American Airlines Terancam Bangkrut
VIVAnews - Maskapai penerbangan Amerika Serikat, American Airlines mengajukan perlindungan dari kebangkrutan. Perusahaan akan memangkas belanja tenaga kerja dalam menghadapi tingginya harga bahan bakar dan permintaan perjalanan.
AMR Corp, induk American Airlines, juga mengumumkan kebangkrutan. Bahkan, perusahaan telah mengganti para pimpinan eksekutif mereka.
Perusahaan yang pernah menjadi operator terbesar AS --yang mempekerjakan 88 ribu karyawan-- sudah terlibat negosiasi dengan serikat pekerja selama bertahun-tahun.

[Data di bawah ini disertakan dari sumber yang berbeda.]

(* ===== verification/ProcP0.v ===== *)
(** * The list code against the original table scans (proc.c)

    proc.c keeps, for builds without CS333_P3P4, the original wakeup1() and
    kill() that scan ptable.proc and know no lists. They serve as reference:
    the list versions end with the same processes, up to the links. *)

From S2P Require Import Prelude Mem Spinlock Str Proc ProcOps ProcLists ProcInv ProcSpec ProcScan ProcCheck.

Section p0.
Context {E : Type} `{!KEnv E}.
Abbreviation K := (M (kstate E)).
Implicit Types (s : kstate E) (L : slist → list nat) (p q : nat) (x : proc).

(** [for(p = ptable.proc; p < &ptable.proc[NPROC]; p++) body] with [n]
    slots left, the body returning from the function with [Some]. *)
Fixpoint for_table {R} (p n : nat) (body : nat → K (option R)) : K (option R) :=
  match n with
  | O => mret None
  | S n => r ← body p; match r with Some v => mret (Some v) | None => for_table (S p) n body end
  end.

Definition wakeup1_p0 (ch : chan) : K unit :=
  for_table (R:=unit) 0 NPROC (λ p,
    x ← rd p;
    (if decide (p_state x = SLEEPING ∧ p_chan x = ch)
     then wr p (λ x, x <| p_state := RUNNABLE |>) else mret tt);;
    mret None);;
  mret tt.

Definition kill_slot (pid : Z) (p : nat) : K (option Z) :=
  x ← rd p;
  if p_pid x =? u32 pid then
    wr p (λ x, x <| p_killed := 1 |>);;
    x ← rd p;
    (if decide (p_state x = SLEEPING) then wr p (λ x, x <| p_state := RUNNABLE |>) else mret tt);;
    release_pt;;
    mret (Some 0)
  else mret None.

Definition kill_p0 (pid : Z) : K Z :=
  acquire_pt;;
  r ← for_table 0 NPROC (kill_slot pid);
  match r with
  | Some v => mret v
  | None => release_pt;; mret (-1)
  end.

(** ** What the scans compute *)

(** The first slot from [p] that satisfies [P]. *)
Definition first_slot (P : nat → bool) (p n : nat) : option nat := find P (seq p n).

Lemma procs_eq s f g : f (k_procs s) = g (k_procs s) → s <| k_procs ::= f |> = s <| k_procs ::= g |>.
Proof. intros H. destruct s. unfold field_upd. simpl in *. by f_equal. Qed.

Lemma wr_done s p f x : k_procs s !! p = Some x → wr p f s = Done tt (upd p f s).
Proof.
  intros Hx. unfold wr. rewrite Hx, upd_unfold. f_equal. apply procs_eq. apply list_eq. intros q. destruct (decide (p = q)) as [->|].
  - rewrite list_lookup_insert_eq by (by eapply lookup_lt_Some).
    by rewrite list_lookup_alter_eq, Hx.
  - by rewrite list_lookup_insert_ne, list_lookup_alter_ne.
Qed.

(** Waking slots [p] to [p + n - 1]. *)
Definition wake_from (ch : chan) (p n : nat) (ps : list proc) : list proc :=
  imap (λ q x, if decide (p ≤ q < p + n)%nat then woken ch x else x) ps.

Lemma wake_scan ch p n s :
  (p + n ≤ length (k_procs s))%nat →
  for_table (R:=unit) p n (λ p,
    x ← rd p;
    (if decide (p_state x = SLEEPING ∧ p_chan x = ch)
     then wr p (λ x, x <| p_state := RUNNABLE |>) else mret tt);;
    mret None) s = Done None (s <| k_procs ::= wake_from ch p n |>).
Proof.
  revert p s. induction n as [|n IH]; intros p s Hp; simpl.
  - unfold mret, M_ret. f_equal. transitivity (s <| k_procs ::= λ ps, ps |>); [by destruct s|].
    apply procs_eq, list_eq. intros q. unfold wake_from. rewrite list_lookup_imap.
    destruct (k_procs s !! q); simpl; [|done]. by rewrite decide_False by lia.
  - destruct (lookup_lt_is_Some_2 (k_procs s) p) as [x Hx]; [lia|].
    assert (Hstep : ∀ f, f (k_procs s) = alter (woken ch) p (k_procs s) →
      (s <| k_procs ::= f |>) <| k_procs ::= wake_from ch (S p) n |> = s <| k_procs ::= wake_from ch p (S n) |>).
    { intros f Hf. apply (procs_eq s (λ ps, wake_from ch (S p) n (f ps))). rewrite Hf.
      unfold wake_from. apply list_eq. intros q. rewrite !list_lookup_imap, list_lookup_alter.
      destruct (decide (p = q)) as [<-|Hd].
      - rewrite Hx. simpl. rewrite decide_False by lia. by rewrite decide_True by lia.
      - destruct (k_procs s !! q); simpl; [|done]. by case_decide; case_decide; try lia. }
    assert (Hrd : rd p s = Done x s) by (unfold rd; by rewrite Hx).
    destruct (decide (p_state x = SLEEPING ∧ p_chan x = ch)) as [Hw|Hw].
    + erewrite bind_done; [|erewrite bind_done by exact Hrd; rewrite decide_True by done;
        erewrite bind_done by exact (wr_done _ _ _ _ Hx); reflexivity].
      simpl. rewrite IH; [|rewrite upd_unfold; simpl; rewrite length_alter; lia].
      f_equal. rewrite upd_unfold. apply (Hstep (alter _ p)).
      apply list_eq. intros q. rewrite !list_lookup_alter. destruct (decide (p = q)) as [<-|]; [|done].
      rewrite Hx. simpl. unfold woken. by rewrite decide_True.
    + erewrite bind_done; [|erewrite bind_done by exact Hrd; rewrite decide_False by done; reflexivity].
      simpl. rewrite IH by lia. f_equal. rewrite <- (Hstep (λ ps, ps)); [by destruct s|].
      apply list_eq. intros q. rewrite list_lookup_alter. destruct (decide (p = q)) as [<-|]; [|done].
      rewrite Hx. simpl. unfold woken. by rewrite decide_False.
Qed.

Lemma wakeup1_p0_done ch s : length (k_procs s) = NPROC → wakeup1_p0 ch s = Done tt (wake ch s).
Proof.
  intros Hn. unfold wakeup1_p0. erewrite bind_done by (apply wake_scan; lia).
  unfold mret, M_ret, wake. f_equal. apply procs_eq.
  unfold wake_from. apply list_eq. intros q. rewrite list_lookup_imap, list_lookup_fmap.
  destruct (k_procs s !! q) eqn:Hq; simpl; [|done]. apply lookup_lt_Some in Hq. by rewrite decide_True by lia.
Qed.

Lemma kill_slot_spec held e pid p x s :
  k_procs s !! p = Some x → disc (k_hw s) (LPtable :: held) e →
  wp (kill_slot pid p) (λ r s',
    if p_pid x =? u32 pid then r = Some 0 ∧ k_procs s' = alter killed p (k_procs s)
    else r = None ∧ s' = s) s.
Proof.
  intros Hx D. unfold kill_slot. wp_step. apply (wp_rd _ _ _ _ Hx).
  destruct (p_pid x =? u32 pid); [|by wp_step].
  assert (Hrel : ∀ f, f x = killed x → wp (release_pt;; mret (Some 0))
    (λ r s', r = Some 0 ∧ k_procs s' = alter killed p (k_procs s)) (upd p f s)).
  { intros f Hf. wp_step. unfold release_pt, hwop. apply wp_lift. rewrite upd_unfold.
    eapply release_spec; [exact D|]. intros h' _ _ _. wp_steps. split; [done|]. simpl.
    apply list_eq. intros q. rewrite !list_lookup_alter. destruct (decide (p = q)) as [<-|]; [|done].
    rewrite Hx. simpl. by rewrite Hf. }
  assert (Hx' : k_procs (upd p (λ x, x <| p_killed := 1 |>) s) !! p = Some (x <| p_killed := 1 |>))
    by (by apply lookup_upd).
  wp_step. apply wp_done. eexists _, _. split; [exact (wr_done _ _ _ _ Hx)|].
  wp_step. apply (wp_rd _ _ _ _ Hx'). simpl. unfold killed at 1 in Hrel.
  wp_step. destruct (decide (p_state x = SLEEPING)).
  - apply wp_done. eexists _, _. split; [exact (wr_done _ _ _ _ Hx')|]. rewrite upd_upd. by apply Hrel.
  - wp_step. by apply Hrel.
Qed.

Lemma kill_scan held e pid p n s :
  (p + n ≤ length (k_procs s))%nat → disc (k_hw s) (LPtable :: held) e →
  wp (for_table p n (kill_slot pid)) (λ r s',
      match first_slot (has_pid s pid) p n with
      | Some q => r = Some 0 ∧ k_procs s' = alter killed q (k_procs s)
      | None => r = None ∧ s' = s
      end) s.
Proof.
  intros Hp D. revert p Hp. induction n as [|n IH]; intros p Hp; simpl; [done|].
  destruct (lookup_lt_is_Some_2 (k_procs s) p) as [x Hx]; [lia|].
  unfold first_slot. simpl. unfold has_pid at 1. rewrite Hx.
  wp_step. eapply wp_mono; [by eapply kill_slot_spec|]. cbv beta. intros r s' H.
  destruct (p_pid x =? u32 pid); destruct H as [-> H]; [by wp_step|]. subst s'. apply IH. lia.
Qed.

Lemma kill_p0_spec held e pid s :
  length (k_procs s) = NPROC → disc (k_hw s) held e → lk_locked (h_locks (k_hw s) LPtable) = false →
  wp (kill_p0 pid) (λ r s',
    match first_slot (has_pid s pid) 0 NPROC with
    | Some q => r = 0 ∧ k_procs s' = alter killed q (k_procs s)
    | None => r = -1 ∧ k_procs s' = k_procs s
    end) s.
Proof.
  intros Hn D Hf. unfold kill_p0. wp_step. unfold acquire_pt, hwop. apply wp_lift.
  eapply acquire_spec; [done..|]. intros h D' _ _. wp_step.
  eapply wp_mono; [eapply (kill_scan held e); [simpl; lia|exact D']|]. cbv beta. intros r s' H.
  change (has_pid (s <| k_hw := h |>) pid) with (has_pid s pid) in H.
  destruct (first_slot _ _ _) as [q|]; destruct H as [-> H]; [by wp_step|].
  subst s'. wp_step. unfold release_pt, hwop. apply wp_lift. eapply release_spec; [exact D'|].
  intros h' _ _ _. by wp_step.
Qed.

(** ** The two searches agree *)

Lemma find_unique (P : nat → bool) l1 l2 :
  (∀ q, P q = true → q ∈ l1 ↔ q ∈ l2) → (∀ q r, P q = true → P r = true → q = r) →
  find P l1 = find P l2.
Proof.
  intros Hm Hu. destruct (find P l1) as [q|] eqn:H1.
  - apply find_elem in H1 as [Hq HP]. destruct (find P l2) as [r|] eqn:H2.
    + apply find_elem in H2 as [_ Hr]. f_equal. by apply Hu.
    + apply Hm in Hq; [|done]. apply find_none with (x:=q) in H2; [congruence|by apply list_elem_of_In].
  - destruct (find P l2) as [r|] eqn:H2; [|done]. apply find_elem in H2 as [Hr HP].
    apply Hm in Hr; [|done]. apply find_none with (x:=r) in H1; [congruence|by apply list_elem_of_In].
Qed.

Lemma elem_of_kill_order a L s q x :
  wf None a L s → k_procs a !! q = Some x → q ∈ kill_order L ↔ p_state x ≠ UNUSED.
Proof.
  intros W Hx. pose proof (proj2 W q x Hx) as [Hpr Hq].
  unfold kill_order, all_ready. rewrite !elem_of_app, elem_of_ready_order, !Hq. unfold home in *. split.
  - intros [(j & _ & Hj)|H] Hs; [apply Hq in Hj|]; rewrite Hs in *; [by destruct Hj|].
    by repeat destruct H as [H|H]; destruct H.
  - unfold prio_ok in Hpr. destruct (p_state x); intros Hs; [done|..]; [|do 4 right|left|right; left|do 3 right; left].
    + right; right; left. done.
    + done.
    + exists (Z.to_nat (p_prio x)). unfold MAX in *. split; [lia|]. by apply Hq.
    + done.
    + done.
Qed.

Lemma kill_finds a L s pid :
  wf None a L s →
  (∀ q x, k_procs a !! q = Some x → p_pid x = u32 pid → p_state x ≠ UNUSED) →
  (∀ q r, has_pid a pid q = true → has_pid a pid r = true → q = r) →
  find (has_pid a pid) (kill_order L) = first_slot (has_pid a pid) 0 NPROC.
Proof.
  intros W Hl Hu. unfold first_slot. apply find_unique; [|done]. intros q Hq. rewrite elem_of_seq.
  unfold has_pid in Hq. destruct (k_procs a !! q) as [x|] eqn:Hx; [|done]. apply Z.eqb_eq in Hq.
  rewrite (elem_of_kill_order _ _ _ _ _ W Hx). split; [|intros _; by eapply Hl].
  intros _. pose proof (rep_some _ _ _ _ _ (proj1 W) Hx). lia.
Qed.

Lemma wf_core a L s : wf None a L s → core <$> k_procs s = core <$> k_procs a.
Proof. intros [[(ps & ls & -> & Hc) _] _]. done. Qed.
End p0.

Terutama, dalam mempersoalkan biaya tenaga kerja yang lebih tinggi dari operator lainnya, baik kompetitor domestik maupun asing yang telah melakukan restrukturisasi untuk menghindari kebangkrutan.
United Continental Holdings Inc United Airlines dan Delta Air Lines Inc, keduanya memotong biaya tenaga kerja dan melakukan kemitraan dengan cara merger. Saat ini, mereka menjadi operator terbesar AS. Sementara itu, American Airlines menempati peringkat ketiga.
"Dunia berubah di sekitar kita," kata Chief Executive AMR Corp, Tom Horton kepada wartawan saat konferensi pers, seperti dilansir laman Reuters.
"Ini menjadi semakin jelas bahwa kesenjangan biaya antara kami dan pesaing tak bisa dipertahankan," tutur Horton. Horton ditunjuk AMR Corp sebagai ketua dan kepala eksekutif, menggantikan Gerard Arpey yang telah pensiun.
Sementara itu, American Airlines berencana untuk beroperasi secara normal, meski dalam ancaman kebangkrutan. Namun, pengajuan perlindungan dari kebangkrutan itu bisa menimbulkan terjadinya pensiun dini pada 130 ribu pekerjanya.
AMR juga menyiapkan dana jangka pendek untuk mendanai pensiun sekitar US$10 triliun. Namun, perusahaan asuransi pemerintah memperkirakan, kegagalan negosiasi bisa menjadi yang terbesar dalam sejarah AS.
Ray Neidl, analis industri penerbangan dari Maxim Group, mengatakan bahwa kurangnya kemajuan dalam pembicaraan kontrak dengan pilot karier bisa berujung pada pemutusan hubungan kerja, meskipun perusahaan memiliki dana cukup untuk beroperasi.
"Mereka proaktif (dalam negosiasi kontrak kerja)," kata Neidl. Namun, ia menambahkan, perusahaan harus memiliki cadangan kas yang cukup untuk melalui masa-masa krisis ini. (art)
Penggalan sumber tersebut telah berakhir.